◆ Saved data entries
Content starts
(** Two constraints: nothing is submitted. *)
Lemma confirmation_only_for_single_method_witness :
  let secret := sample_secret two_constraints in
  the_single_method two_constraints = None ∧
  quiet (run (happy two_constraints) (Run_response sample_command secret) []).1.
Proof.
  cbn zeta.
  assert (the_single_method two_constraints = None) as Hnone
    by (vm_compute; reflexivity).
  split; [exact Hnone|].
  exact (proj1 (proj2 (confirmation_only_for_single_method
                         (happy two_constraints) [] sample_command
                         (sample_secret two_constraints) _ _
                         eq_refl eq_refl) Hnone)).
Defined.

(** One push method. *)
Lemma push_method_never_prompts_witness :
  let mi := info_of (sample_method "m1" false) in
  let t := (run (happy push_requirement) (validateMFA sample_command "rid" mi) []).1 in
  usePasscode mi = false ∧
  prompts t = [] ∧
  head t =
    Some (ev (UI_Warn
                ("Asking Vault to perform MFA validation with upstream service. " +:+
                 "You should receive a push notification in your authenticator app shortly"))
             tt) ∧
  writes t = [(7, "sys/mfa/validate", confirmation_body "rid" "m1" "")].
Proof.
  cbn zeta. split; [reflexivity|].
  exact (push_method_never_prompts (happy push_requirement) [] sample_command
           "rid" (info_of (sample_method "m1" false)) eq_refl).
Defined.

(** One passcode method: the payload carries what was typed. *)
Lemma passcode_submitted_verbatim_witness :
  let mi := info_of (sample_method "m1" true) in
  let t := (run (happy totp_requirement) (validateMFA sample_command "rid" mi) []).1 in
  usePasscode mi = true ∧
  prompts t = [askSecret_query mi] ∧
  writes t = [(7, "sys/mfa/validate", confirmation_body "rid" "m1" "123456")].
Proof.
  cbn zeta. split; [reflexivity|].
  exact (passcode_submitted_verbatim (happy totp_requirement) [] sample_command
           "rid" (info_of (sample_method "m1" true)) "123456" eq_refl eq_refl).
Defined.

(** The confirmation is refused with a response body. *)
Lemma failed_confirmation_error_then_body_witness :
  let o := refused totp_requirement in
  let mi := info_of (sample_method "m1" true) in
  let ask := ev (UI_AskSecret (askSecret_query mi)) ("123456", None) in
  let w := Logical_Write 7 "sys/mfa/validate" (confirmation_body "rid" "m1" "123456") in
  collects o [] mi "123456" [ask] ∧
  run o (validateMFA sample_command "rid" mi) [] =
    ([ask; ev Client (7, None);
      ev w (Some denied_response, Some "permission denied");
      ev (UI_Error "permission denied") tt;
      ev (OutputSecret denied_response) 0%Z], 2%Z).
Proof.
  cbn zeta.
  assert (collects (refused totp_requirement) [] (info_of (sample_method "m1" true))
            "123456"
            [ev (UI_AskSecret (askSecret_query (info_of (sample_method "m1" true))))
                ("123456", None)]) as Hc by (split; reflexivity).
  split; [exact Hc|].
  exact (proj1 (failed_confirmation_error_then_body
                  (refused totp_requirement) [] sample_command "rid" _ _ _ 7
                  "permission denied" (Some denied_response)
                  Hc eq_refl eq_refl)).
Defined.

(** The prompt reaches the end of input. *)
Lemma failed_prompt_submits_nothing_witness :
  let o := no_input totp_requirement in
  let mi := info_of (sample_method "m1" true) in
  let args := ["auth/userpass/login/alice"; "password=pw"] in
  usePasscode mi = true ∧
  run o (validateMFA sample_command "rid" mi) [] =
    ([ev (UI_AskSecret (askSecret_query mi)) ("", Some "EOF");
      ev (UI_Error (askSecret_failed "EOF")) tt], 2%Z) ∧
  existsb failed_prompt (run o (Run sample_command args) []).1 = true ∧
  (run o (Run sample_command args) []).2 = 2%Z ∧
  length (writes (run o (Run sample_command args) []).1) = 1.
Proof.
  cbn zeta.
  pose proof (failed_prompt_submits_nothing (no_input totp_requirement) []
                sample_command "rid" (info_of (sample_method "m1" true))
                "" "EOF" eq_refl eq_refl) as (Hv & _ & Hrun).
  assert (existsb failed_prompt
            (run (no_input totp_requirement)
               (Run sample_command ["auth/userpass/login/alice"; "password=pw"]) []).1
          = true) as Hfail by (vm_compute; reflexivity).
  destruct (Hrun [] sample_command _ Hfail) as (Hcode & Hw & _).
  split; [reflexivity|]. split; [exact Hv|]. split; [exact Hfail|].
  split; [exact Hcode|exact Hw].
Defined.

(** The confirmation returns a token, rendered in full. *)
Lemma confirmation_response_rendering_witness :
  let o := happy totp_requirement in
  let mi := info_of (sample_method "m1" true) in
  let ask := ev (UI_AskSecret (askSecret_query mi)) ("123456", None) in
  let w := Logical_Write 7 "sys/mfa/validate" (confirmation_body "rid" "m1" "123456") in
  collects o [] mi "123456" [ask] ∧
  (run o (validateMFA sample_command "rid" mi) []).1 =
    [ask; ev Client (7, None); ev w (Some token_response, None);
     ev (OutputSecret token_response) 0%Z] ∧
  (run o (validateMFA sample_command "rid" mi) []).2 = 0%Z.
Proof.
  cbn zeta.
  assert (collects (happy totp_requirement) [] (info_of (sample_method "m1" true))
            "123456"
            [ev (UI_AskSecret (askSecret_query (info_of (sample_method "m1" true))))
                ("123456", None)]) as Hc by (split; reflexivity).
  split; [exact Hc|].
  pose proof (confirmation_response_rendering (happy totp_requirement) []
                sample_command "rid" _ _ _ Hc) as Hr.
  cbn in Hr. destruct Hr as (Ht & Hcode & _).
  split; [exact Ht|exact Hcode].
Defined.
Content ends
Content starts
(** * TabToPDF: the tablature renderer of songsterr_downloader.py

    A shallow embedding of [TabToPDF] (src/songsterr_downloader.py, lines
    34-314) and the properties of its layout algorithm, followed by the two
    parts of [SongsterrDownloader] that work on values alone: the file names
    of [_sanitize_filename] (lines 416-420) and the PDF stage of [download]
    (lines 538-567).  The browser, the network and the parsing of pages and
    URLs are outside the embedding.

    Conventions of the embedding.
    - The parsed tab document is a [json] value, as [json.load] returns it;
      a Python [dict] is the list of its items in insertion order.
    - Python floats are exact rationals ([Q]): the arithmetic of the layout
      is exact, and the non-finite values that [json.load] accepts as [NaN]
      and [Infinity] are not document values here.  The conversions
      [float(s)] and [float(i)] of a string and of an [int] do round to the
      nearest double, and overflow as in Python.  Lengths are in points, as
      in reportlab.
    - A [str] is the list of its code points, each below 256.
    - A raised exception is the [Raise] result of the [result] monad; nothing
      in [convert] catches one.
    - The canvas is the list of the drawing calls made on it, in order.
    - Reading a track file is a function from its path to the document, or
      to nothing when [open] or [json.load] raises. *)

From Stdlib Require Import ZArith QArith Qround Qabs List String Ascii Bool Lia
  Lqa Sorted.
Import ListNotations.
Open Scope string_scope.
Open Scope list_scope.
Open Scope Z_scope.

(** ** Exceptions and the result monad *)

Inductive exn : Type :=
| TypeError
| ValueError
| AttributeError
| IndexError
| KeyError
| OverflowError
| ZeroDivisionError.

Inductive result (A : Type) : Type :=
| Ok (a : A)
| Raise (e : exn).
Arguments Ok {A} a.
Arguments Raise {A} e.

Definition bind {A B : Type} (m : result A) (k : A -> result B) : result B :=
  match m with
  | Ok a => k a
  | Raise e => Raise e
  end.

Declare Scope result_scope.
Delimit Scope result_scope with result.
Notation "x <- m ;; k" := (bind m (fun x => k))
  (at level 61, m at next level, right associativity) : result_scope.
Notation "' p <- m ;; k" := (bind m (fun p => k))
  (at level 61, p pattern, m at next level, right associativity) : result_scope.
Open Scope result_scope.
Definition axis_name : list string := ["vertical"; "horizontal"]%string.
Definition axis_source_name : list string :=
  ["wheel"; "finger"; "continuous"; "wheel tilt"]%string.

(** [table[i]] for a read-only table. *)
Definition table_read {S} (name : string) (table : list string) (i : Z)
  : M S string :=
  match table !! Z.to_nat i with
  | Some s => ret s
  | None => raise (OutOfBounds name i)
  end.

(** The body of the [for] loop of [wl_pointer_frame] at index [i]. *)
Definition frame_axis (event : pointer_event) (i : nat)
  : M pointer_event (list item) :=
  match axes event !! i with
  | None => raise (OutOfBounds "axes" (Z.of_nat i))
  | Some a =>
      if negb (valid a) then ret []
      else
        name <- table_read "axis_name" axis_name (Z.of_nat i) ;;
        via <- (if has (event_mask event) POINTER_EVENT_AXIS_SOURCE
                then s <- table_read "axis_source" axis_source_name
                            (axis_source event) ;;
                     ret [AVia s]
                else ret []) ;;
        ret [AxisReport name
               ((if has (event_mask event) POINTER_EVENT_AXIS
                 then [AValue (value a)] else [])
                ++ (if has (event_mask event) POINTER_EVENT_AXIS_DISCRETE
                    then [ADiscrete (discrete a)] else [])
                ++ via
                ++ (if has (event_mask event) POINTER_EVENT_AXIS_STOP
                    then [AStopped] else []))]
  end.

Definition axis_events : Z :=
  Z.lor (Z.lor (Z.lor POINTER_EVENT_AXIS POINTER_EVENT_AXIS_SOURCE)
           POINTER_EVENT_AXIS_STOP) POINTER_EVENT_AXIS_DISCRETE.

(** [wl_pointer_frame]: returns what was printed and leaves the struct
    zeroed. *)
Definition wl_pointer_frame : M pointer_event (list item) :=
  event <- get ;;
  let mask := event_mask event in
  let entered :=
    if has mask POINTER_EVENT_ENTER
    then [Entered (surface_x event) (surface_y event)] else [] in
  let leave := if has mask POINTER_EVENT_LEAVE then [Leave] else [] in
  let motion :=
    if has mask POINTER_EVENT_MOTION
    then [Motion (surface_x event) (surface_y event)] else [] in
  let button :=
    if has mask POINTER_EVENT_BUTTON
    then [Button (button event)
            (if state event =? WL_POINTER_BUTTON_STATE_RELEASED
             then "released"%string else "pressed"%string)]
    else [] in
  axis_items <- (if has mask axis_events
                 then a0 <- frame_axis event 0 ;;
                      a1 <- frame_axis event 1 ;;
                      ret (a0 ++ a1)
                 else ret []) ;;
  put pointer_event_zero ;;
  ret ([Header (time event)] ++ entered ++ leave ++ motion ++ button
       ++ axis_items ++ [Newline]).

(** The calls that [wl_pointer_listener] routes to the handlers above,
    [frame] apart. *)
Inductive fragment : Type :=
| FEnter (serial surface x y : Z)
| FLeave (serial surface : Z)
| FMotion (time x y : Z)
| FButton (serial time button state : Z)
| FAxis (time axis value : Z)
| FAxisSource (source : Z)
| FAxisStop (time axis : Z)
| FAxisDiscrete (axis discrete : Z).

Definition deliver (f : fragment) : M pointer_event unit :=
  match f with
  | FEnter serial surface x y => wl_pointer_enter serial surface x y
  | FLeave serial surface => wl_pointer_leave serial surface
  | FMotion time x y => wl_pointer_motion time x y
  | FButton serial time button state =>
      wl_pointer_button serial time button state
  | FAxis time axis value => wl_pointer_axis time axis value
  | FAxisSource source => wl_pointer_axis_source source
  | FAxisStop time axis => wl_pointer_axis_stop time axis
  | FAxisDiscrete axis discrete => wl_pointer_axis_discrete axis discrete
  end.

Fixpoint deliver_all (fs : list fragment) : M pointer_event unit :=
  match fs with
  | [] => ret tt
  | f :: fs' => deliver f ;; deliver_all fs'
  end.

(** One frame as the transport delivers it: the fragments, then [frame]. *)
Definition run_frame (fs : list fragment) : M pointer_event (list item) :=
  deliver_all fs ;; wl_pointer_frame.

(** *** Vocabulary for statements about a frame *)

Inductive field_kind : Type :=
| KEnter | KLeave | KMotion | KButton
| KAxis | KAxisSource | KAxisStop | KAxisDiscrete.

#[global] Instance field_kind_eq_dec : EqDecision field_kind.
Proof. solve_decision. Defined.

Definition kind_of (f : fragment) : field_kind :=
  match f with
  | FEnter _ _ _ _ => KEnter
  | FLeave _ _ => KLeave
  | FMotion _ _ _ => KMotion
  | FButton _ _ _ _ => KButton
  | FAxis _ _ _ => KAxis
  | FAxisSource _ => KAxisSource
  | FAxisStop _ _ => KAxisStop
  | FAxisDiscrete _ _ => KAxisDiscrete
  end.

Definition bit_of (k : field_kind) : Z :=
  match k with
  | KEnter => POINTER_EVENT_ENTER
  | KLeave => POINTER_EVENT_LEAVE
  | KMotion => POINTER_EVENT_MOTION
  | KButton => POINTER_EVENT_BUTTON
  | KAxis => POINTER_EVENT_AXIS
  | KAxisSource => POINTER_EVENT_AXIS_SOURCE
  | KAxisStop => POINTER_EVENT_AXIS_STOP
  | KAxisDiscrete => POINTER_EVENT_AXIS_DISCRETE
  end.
Content ends
◆ The task
For the lines above, output exactly those from the line containing "(** Two constraints: nothing is submitted. *)" through the line containing "exact (passcode_submitted_verbatim (happy", and skip the others.

◆ Expected answer
(** Two constraints: nothing is submitted. *)
Lemma confirmation_only_for_single_method_witness :
  let secret := sample_secret two_constraints in
  the_single_method two_constraints = None ∧
  quiet (run (happy two_constraints) (Run_response sample_command secret) []).1.
Proof.
  cbn zeta.
  assert (the_single_method two_constraints = None) as Hnone
    by (vm_compute; reflexivity).
  split; [exact Hnone|].
  exact (proj1 (proj2 (confirmation_only_for_single_method
                         (happy two_constraints) [] sample_command
                         (sample_secret two_constraints) _ _
                         eq_refl eq_refl) Hnone)).
Defined.

(** One push method. *)
Lemma push_method_never_prompts_witness :
  let mi := info_of (sample_method "m1" false) in
  let t := (run (happy push_requirement) (validateMFA sample_command "rid" mi) []).1 in
  usePasscode mi = false ∧
  prompts t = [] ∧
  head t =
    Some (ev (UI_Warn
                ("Asking Vault to perform MFA validation with upstream service. " +:+
                 "You should receive a push notification in your authenticator app shortly"))
             tt) ∧
  writes t = [(7, "sys/mfa/validate", confirmation_body "rid" "m1" "")].
Proof.
  cbn zeta. split; [reflexivity|].
  exact (push_method_never_prompts (happy push_requirement) [] sample_command
           "rid" (info_of (sample_method "m1" false)) eq_refl).
Defined.

(** One passcode method: the payload carries what was typed. *)
Lemma passcode_submitted_verbatim_witness :
  let mi := info_of (sample_method "m1" true) in
  let t := (run (happy totp_requirement) (validateMFA sample_command "rid" mi) []).1 in
  usePasscode mi = true ∧
  prompts t = [askSecret_query mi] ∧
  writes t = [(7, "sys/mfa/validate", confirmation_body "rid" "m1" "123456")].
Proof.
  cbn zeta. split; [reflexivity|].
  exact (passcode_submitted_verbatim (happy totp_requirement) [] sample_command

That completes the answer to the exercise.